GOAL OF THE EXERCISE: Give the lines below again exactly, starting with the line that holds "From stdpp Require" and going on through the line that holds "(** [sorted(l)] on".
-- EXERCISE INPUT follows --
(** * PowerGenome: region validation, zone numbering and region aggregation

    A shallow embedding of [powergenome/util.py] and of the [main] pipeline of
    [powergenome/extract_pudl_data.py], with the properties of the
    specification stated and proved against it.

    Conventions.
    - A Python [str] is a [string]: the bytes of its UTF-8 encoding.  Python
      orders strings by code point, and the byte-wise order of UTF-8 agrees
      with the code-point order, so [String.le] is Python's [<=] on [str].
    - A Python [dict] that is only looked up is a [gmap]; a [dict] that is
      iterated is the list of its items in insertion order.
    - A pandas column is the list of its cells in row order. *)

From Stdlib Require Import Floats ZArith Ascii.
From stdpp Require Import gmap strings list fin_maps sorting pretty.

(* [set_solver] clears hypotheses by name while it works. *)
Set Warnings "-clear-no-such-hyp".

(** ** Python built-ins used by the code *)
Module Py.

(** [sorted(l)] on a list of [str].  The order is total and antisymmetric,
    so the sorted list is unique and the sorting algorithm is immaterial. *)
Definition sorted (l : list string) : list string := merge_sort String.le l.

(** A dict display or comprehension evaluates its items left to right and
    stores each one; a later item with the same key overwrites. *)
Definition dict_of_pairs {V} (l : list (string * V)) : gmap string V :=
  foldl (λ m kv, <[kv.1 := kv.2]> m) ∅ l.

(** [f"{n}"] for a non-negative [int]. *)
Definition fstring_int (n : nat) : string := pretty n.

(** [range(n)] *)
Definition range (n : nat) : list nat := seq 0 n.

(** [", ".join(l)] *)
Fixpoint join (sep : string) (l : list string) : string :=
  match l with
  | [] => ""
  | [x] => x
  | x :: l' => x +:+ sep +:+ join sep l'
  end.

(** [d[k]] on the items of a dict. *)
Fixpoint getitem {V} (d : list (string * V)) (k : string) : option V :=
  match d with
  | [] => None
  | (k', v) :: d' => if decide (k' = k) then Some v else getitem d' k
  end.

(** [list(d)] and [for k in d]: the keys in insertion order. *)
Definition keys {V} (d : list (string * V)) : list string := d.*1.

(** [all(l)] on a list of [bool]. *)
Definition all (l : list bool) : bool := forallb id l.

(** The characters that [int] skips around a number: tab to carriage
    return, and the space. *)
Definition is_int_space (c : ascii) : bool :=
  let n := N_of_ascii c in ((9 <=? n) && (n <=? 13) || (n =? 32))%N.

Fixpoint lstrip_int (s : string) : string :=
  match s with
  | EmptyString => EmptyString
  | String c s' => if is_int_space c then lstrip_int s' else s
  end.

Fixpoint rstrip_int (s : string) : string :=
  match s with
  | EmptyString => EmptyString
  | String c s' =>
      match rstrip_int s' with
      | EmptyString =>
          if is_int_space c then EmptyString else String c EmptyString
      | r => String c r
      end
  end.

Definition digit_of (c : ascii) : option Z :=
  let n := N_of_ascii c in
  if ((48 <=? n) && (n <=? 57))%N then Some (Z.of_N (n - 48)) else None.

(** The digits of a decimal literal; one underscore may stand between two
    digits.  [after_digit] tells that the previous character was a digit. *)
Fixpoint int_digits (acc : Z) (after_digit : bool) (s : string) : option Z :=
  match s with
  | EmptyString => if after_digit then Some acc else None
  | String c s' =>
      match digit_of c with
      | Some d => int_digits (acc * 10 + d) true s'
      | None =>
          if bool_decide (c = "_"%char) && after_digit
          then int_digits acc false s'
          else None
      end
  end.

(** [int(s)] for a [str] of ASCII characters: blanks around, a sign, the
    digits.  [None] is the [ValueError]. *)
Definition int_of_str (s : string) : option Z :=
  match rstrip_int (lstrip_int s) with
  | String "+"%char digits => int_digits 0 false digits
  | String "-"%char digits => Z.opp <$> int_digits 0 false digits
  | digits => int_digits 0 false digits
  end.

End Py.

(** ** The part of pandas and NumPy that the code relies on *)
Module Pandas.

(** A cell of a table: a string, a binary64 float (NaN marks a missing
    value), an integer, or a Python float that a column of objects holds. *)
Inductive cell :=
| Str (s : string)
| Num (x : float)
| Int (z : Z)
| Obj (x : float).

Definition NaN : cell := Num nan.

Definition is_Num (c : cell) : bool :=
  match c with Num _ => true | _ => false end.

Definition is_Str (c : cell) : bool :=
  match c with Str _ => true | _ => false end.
-- EXERCISE INPUT concluded --
RESPONSE FOR THIS EXERCISE:
From stdpp Require Import gmap strings list fin_maps sorting pretty.

(* [set_solver] clears hypotheses by name while it works. *)
Set Warnings "-clear-no-such-hyp".

(** ** Python built-ins used by the code *)
Module Py.

(** [sorted(l)] on a list of [str].  The order is total and antisymmetric,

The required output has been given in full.